● **Task description**
Give again, word for word, each line below starting at the one that contains "match mdb_del (tx_inodes t) inode_id with" and ending at the one that contains "Definition mtl_extend_last_extent_in_file (inode_id".

*** Opening of The input ***

(* ===== verification/Inode.v ===== *)
(** * Inodes, directories and inode numbers (inode.c, meta.c)

    Every operation is a computation over the open transaction. A pointer to
    an inode and its data is an option, [None] when the variable was left null
    or uninitialised. The C variable-length arrays are checked against the
    stack ([vla]), and what the code reads without having written it comes from
    [Machine]. *)
From S2P Require Import Prelude Lmdb Structs Dirent.

(** What the C program observes of the machine it runs on. *)
Class Machine := {
  stack_limit : Z;             (** the bytes of arrays the stack can hold *)
  garbage : nat → Z;           (** bytes of an uninitialised array *)
  uninit : string → Z;         (** an uninitialised variable *)
}.

Definition S_IFDIR : Z := 16384.
Definition S_IFREG : Z := 32768.

Definition next_inode_id_key : string := "next_inode".

Definition with_length (i : mtl_inode) (l : Z) : mtl_inode :=
  Inode (i_type i) l (i_user i) (i_group i) (i_accessed i) (i_modified i)
        (i_created i) (i_mode i).

Module InodeDb.
Section Operations.
Context `{Lmdb} `{Machine}.

(** [char a[n]] on the stack, on which the arrays of the callers take [used] bytes. *)
Definition vla {S} (used n : Z) : M S unit :=
  if used + n <=? stack_limit then mret tt else m_fault StackOverflow.

(** *** meta.c *)

Definition mtl_next_id (key : string) : M txn Z :=
  t ← m_get;
  let result := match mdb_get (tx_meta t) key with None => 1 | Some v => v end in
  let result := result +ᵤ 1 in
  _ ← m_put (set_meta (mdb_put (tx_meta t) key result) t);
  mret (result -ᵤ 1).

Definition mtl_next_inode_id : M txn Z := mtl_next_id next_inode_id_key.

(** *** Loading and storing *)

Definition mtl_load_inode (inode_id : Z) : M txn (Z * option (mtl_inode * list Z)) :=
  t ← m_get;
  match mdb_get (tx_inodes t) inode_id with
  | None => mret (MTL_ERROR_NOENTRY, None)
  | Some v => mret (MTL_SUCCESS, Some v)
  end.

Definition mtl_load_directory (inode_id : Z) : M txn (Z * option (mtl_inode * list Z)) :=
  mtl_load_inode inode_id.

(** The last component is [*extents_length]. *)
Definition mtl_load_file (inode_id : Z) :
    M txn (Z * option (mtl_inode * list Z) * Z) :=
  '(res, p) ← mtl_load_inode inode_id;
  let data_length := match p with None => 0 | Some (_, data) => Z.of_nat (length data) end in
  mret (res, p, data_length / sizeof_file_extent).

(** The array of the caller, if it has one, takes [used] bytes of the stack. *)
Definition mtl_put_inode (used inode_id : Z) (inode : mtl_inode) (data : list Z) : M txn Z :=
  _ ← vla used (sizeof_inode +ᵤ Z.of_nat (length data));
  t ← m_get;
  _ ← m_put (set_inodes (mdb_put (tx_inodes t) inode_id (inode, data)) t);
  mret MTL_SUCCESS.

Definition mtl_delete_inode (inode_id : Z) : M txn Z :=
  t ← m_get;
  match mdb_del (tx_inodes t) inode_id with
  | None => mret MTL_SUCCESS
  | Some d => _ ← m_put (set_inodes d t); mret MTL_SUCCESS
  end.

(** *** The extents of a file *)

Definition mtl_add_extent_to_file (inode_id : Z) (new_extent : mtl_file_extent)
    (new_length : Z) : M txn Z :=
  '(_, p, extents_length) ← mtl_load_file inode_id;
  '(inode, extents) ← c_deref p;
  let updated_inode := with_length inode new_length in
  let sizeof_extent_data := (extents_length +ᵤ 1) *ᵤ sizeof_file_extent in
  _ ← vla 0 sizeof_extent_data;
  old ← m_lift (read_bytes extents 0 (extents_length *ᵤ sizeof_file_extent));
  mtl_put_inode sizeof_extent_data inode_id updated_inode (old ++ file_extent_bytes new_extent).

Definition mtl_extend_last_extent_in_file (inode_id : Z) (new_extent : mtl_file_extent)
    (new_length : Z) : M txn Z :=
  '(_, p, extents_length) ← mtl_load_file inode_id;
  '(inode, extents) ← c_deref p;
  let updated_inode := with_length inode new_length in
  let sizeof_extent_data := extents_length *ᵤ sizeof_file_extent in
  _ ← vla 0 sizeof_extent_data;
  (* the array element before the first one *)
  _ ← (if extents_length =? 0 then m_fault OutOfBounds else mret tt);
  old ← m_lift (read_bytes extents 0 ((extents_length -ᵤ 1) *ᵤ sizeof_file_extent));
  mtl_put_inode sizeof_extent_data inode_id updated_inode (old ++ file_extent_bytes new_extent).

(** [update_last_extent_length]: the length to store, [None] for null. *)
Definition mtl_truncate_file_extents (inode_id new_file_length extents_length : Z)
    (update_last_extent_length : option Z) : M txn Z :=
  '(_, p, _) ← mtl_load_file inode_id;
  '(inode, extents) ← c_deref p;
  let updated_inode := with_length inode new_file_length in
  let sizeof_extent_data := extents_length *ᵤ sizeof_file_extent in
  _ ← vla 0 sizeof_extent_data;
  extent_data ← m_lift (read_bytes extents 0 (extents_length *ᵤ sizeof_file_extent));
  extent_data ← match update_last_extent_length with
                | None => mret extent_data
                | Some l =>
                    if extents_length =? 0 then m_fault OutOfBounds
                    else mret (take (Z.to_nat (extents_length * sizeof_file_extent - 8))
                                 extent_data ++ le_bytes 8 l)
                end;
  mtl_put_inode sizeof_extent_data inode_id updated_inode extent_data.

(** *** Directories *)

(** The test of the loops below: the lengths, then [strncmp]. *)
Definition entry_matches (dir_data : list Z) (entry name_len : Z) (filename : cstr) :
    result bool :=
  if negb (strlen filename =? name_len) then mret false
  else
    current_filename ← entry_filename dir_data entry name_len;
    mret (strncmp_eq (Z.to_nat name_len) current_filename filename).

(** The loop that [mtl_resolve_inode_in_directory] and
    [mtl_append_inode_id_to_directory] run: the first entry with the name. *)
Fixpoint find_entry (fuel : nat) (dir_data : list Z) (dir_length : Z)
    (filename : cstr) (current_entry : option Z) : result (option Z) :=
  match fuel with
  | O => Fault OutOfFuel
  | S fuel' =>
      current_entry ← mtl_load_next_directory_entry dir_data dir_length current_entry;
      match current_entry with
      | None => mret None
      | Some entry =>
          name_len ← entry_name_len dir_data entry;
          found ← entry_matches dir_data entry name_len filename;
          if (found : bool) then mret (Some entry)
          else find_entry fuel' dir_data dir_length filename (Some entry)
      end
  end.

(** An entry has at least one byte, so this many iterations are enough. *)
Definition dir_fuel (dir_data : list Z) : nat := S (length dir_data).

Definition mtl_resolve_inode_in_directory (dir_inode_id : Z) (filename : cstr)
    (file_inode_id : Z) : M txn (Z * Z) :=
  '(_, p) ← mtl_load_inode dir_inode_id;
  '(dir_inode, dir_data) ← c_deref p;
  if negb (bool_decide (i_type dir_inode = MTL_DIRECTORY))
  then mret (MTL_ERROR_NOTDIRECTORY, file_inode_id)
  else
    found ← m_lift (find_entry (dir_fuel dir_data) dir_data (i_length dir_inode)
                      filename None);
    match found with
    | Some entry => id ← m_lift (entry_inode_id dir_data entry);
                    mret (MTL_SUCCESS, id)
    | None => mret (MTL_ERROR_NOENTRY, file_inode_id)
    end.

(** The padding of a head built on the stack. *)
Definition head_padding : list Z := garbage <$> seq 9 7.

Definition mtl_append_inode_id_to_directory (dir_inode_id : Z) (filename : cstr)
    (inode_id : Z) : M txn Z :=
  let filename_length := strlen filename in
  '(_, p) ← mtl_load_inode dir_inode_id;
  '(dir_inode, dir_inode_data) ← c_deref p;
  if negb (bool_decide (i_type dir_inode = MTL_DIRECTORY))
  then mret MTL_ERROR_NOTDIRECTORY
  else
    found ← m_lift (find_entry (dir_fuel dir_inode_data) dir_inode_data
                      (i_length dir_inode) filename None);
    match found with
    | Some _ => mret MTL_ERROR_EXISTS
    | None =>
        let new_data_length :=
          i_length dir_inode +ᵤ sizeof_entry_head +ᵤ filename_length in
        let new_dir_inode := with_length dir_inode new_data_length in
        _ ← vla 0 new_data_length;
        old ← m_lift (read_bytes dir_inode_data 0 (i_length dir_inode));
        mtl_put_inode new_data_length dir_inode_id new_dir_inode
          (old ++ le_bytes 8 inode_id ++ le_bytes 1 filename_length
               ++ head_padding ++ filename)
    end.

(** The copying loop of [mtl_remove_entry_from_directory]: the bytes written
    and [*inode_id] when the entries are exhausted, [None] for the early
    return. *)
Fixpoint remove_loop (fuel : nat) (dir_data : list Z) (dir_length : Z)
    (filename : cstr) (new_data_length : Z) (current_entry : option Z)
    (written : list Z) (inode_id : Z) : result (option (list Z) * Z) :=
  match fuel with
  | O => Fault OutOfFuel
  | S fuel' =>
      current_entry ← mtl_load_next_directory_entry dir_data dir_length current_entry;
      match current_entry with
      | None => mret (Some written, inode_id)
      | Some entry =>
          name_len ← entry_name_len dir_data entry;
          found ← entry_matches dir_data entry name_len filename;
          if (found : bool) then
            id ← entry_inode_id dir_data entry;
            remove_loop fuel' dir_data dir_length filename new_data_length
              (Some entry) written id
          else if new_data_length <?
                    Z.of_nat (length written) +ᵤ name_len +ᵤ sizeof_entry_head
          then mret (None, inode_id)
          else
            head ← read_bytes dir_data entry sizeof_entry_head;
            current_filename ← entry_filename dir_data entry name_len;
            remove_loop fuel' dir_data dir_length filename new_data_length
              (Some entry) (written ++ head ++ current_filename) inode_id
      end
  end.

(** [inode_id] is the old contents of the result parameter. *)
Definition mtl_remove_entry_from_directory (dir_inode_id : Z) (filename : cstr)
    (inode_id : Z) : M txn (Z * Z) :=
  '(_, p) ← mtl_load_inode dir_inode_id;
  '(dir_inode, dir_inode_data) ← c_deref p;
  if negb (bool_decide (i_type dir_inode = MTL_DIRECTORY))
  then mret (MTL_ERROR_NOTDIRECTORY, inode_id)
  else
    let new_data_length :=
      i_length dir_inode -ᵤ (sizeof_entry_head + strlen filename) in
    let new_dir_inode := with_length dir_inode new_data_length in
    _ ← vla 0 new_data_length;
    '(out, inode_id) ← m_lift (remove_loop (dir_fuel dir_inode_data) dir_inode_data
                         (i_length dir_inode) filename new_data_length None [] inode_id);
    match out with
    | None => mret (MTL_ERROR_NOENTRY, inode_id)
    | Some written =>
        (* the rest of the array was never written *)
        let rest := garbage <$> seq (length written)
                                 (Z.to_nat new_data_length - length written) in
        res ← mtl_put_inode new_data_length dir_inode_id new_dir_inode (written ++ rest);
        mret (res, inode_id)
    end.

(** The check of [mtl_remove_directory]: no entry but [.] and [..]. *)
Fixpoint only_dots (fuel : nat) (dir_data : list Z) (dir_length : Z)
    (current_entry : option Z) : result bool :=
  match fuel with
  | O => Fault OutOfFuel
  | S fuel' =>
      current_entry ← mtl_load_next_directory_entry dir_data dir_length current_entry;
      match current_entry with
      | None => mret true
      | Some entry =>
          name_len ← entry_name_len dir_data entry;
          dot ← entry_matches dir_data entry name_len (str ".");
          if (dot : bool) then only_dots fuel' dir_data dir_length (Some entry)
          else
            dotdot ← entry_matches dir_data entry name_len (str "..");
            if (dotdot : bool) then only_dots fuel' dir_data dir_length (Some entry)
            else mret false
      end
  end.

Definition mtl_remove_directory (dir_inode_id : Z) : M txn Z :=
  '(_, p) ← mtl_load_directory dir_inode_id;
  '(dir_inode, dir_entries) ← c_deref p;
  if negb (bool_decide (i_type dir_inode = MTL_DIRECTORY))
  then mret MTL_ERROR_NOTDIRECTORY
  else
    empty ← m_lift (only_dots (dir_fuel dir_entries) dir_entries (i_length dir_inode) None);
    if negb empty then mret MTL_ERROR_NOTEMPTY
    else mtl_delete_inode dir_inode_id.

Definition fresh_inode (type : MTL_inode_type) (now mode : Z) : mtl_inode :=
  Inode type 0 0 0 now now now mode.

Definition mtl_create_root_directory (now : Z) : M txn Z :=
  t ← m_get;
  match mdb_get (tx_inodes t) 0 with
  | Some _ => mret MTL_SUCCESS
  | None =>
      _ ← mtl_put_inode 0 0 (fresh_inode MTL_DIRECTORY now (Z.lor 493 S_IFDIR)) [];
      _ ← mtl_append_inode_id_to_directory 0 (str ".") 0;
      _ ← mtl_append_inode_id_to_directory 0 (str "..") 0;
      mret MTL_SUCCESS
  end.

Definition mtl_create_directory_in_directory (now : Z) (dir_inode_id : Z)
    (filename : cstr) (mode : Z) : M txn (Z * Z) :=
  id ← mtl_next_inode_id;
  res ← mtl_append_inode_id_to_directory dir_inode_id filename id;
  if negb (res =? MTL_SUCCESS) then mret (res, id)
  else
    res ← mtl_put_inode 0 id (fresh_inode MTL_DIRECTORY now (Z.lor mode S_IFDIR)) [];
    if negb (res =? MTL_SUCCESS) then mret (res, id)
    else
      res ← mtl_append_inode_id_to_directory id (str ".") id;
      if negb (res =? MTL_SUCCESS) then mret (res, id)
      else
        res ← mtl_append_inode_id_to_directory id (str "..") dir_inode_id;
        if negb (res =? MTL_SUCCESS) then mret (res, id)
        else mret (MTL_SUCCESS, id).

Definition mtl_create_file_in_directory (now : Z) (dir_inode_id : Z)
    (filename : cstr) (mode : Z) : M txn (Z * Z) :=
  id ← mtl_next_inode_id;
  res ← mtl_append_inode_id_to_directory dir_inode_id filename id;
  if negb (res =? MTL_SUCCESS) then mret (res, id)
  else
    res ← mtl_put_inode 0 id (fresh_inode MTL_FILE now (Z.lor mode S_IFREG)) [];
    mret (res, id).
End Operations.
End InodeDb.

*** Close of The input ***

● **Your response**
  match mdb_del (tx_inodes t) inode_id with
  | None => mret MTL_SUCCESS
  | Some d => _ ← m_put (set_inodes d t); mret MTL_SUCCESS
  end.

(** *** The extents of a file *)

Definition mtl_add_extent_to_file (inode_id : Z) (new_extent : mtl_file_extent)
    (new_length : Z) : M txn Z :=
  '(_, p, extents_length) ← mtl_load_file inode_id;
  '(inode, extents) ← c_deref p;
  let updated_inode := with_length inode new_length in
  let sizeof_extent_data := (extents_length +ᵤ 1) *ᵤ sizeof_file_extent in
  _ ← vla 0 sizeof_extent_data;
  old ← m_lift (read_bytes extents 0 (extents_length *ᵤ sizeof_file_extent));
  mtl_put_inode sizeof_extent_data inode_id updated_inode (old ++ file_extent_bytes new_extent).

Definition mtl_extend_last_extent_in_file (inode_id : Z) (new_extent : mtl_file_extent)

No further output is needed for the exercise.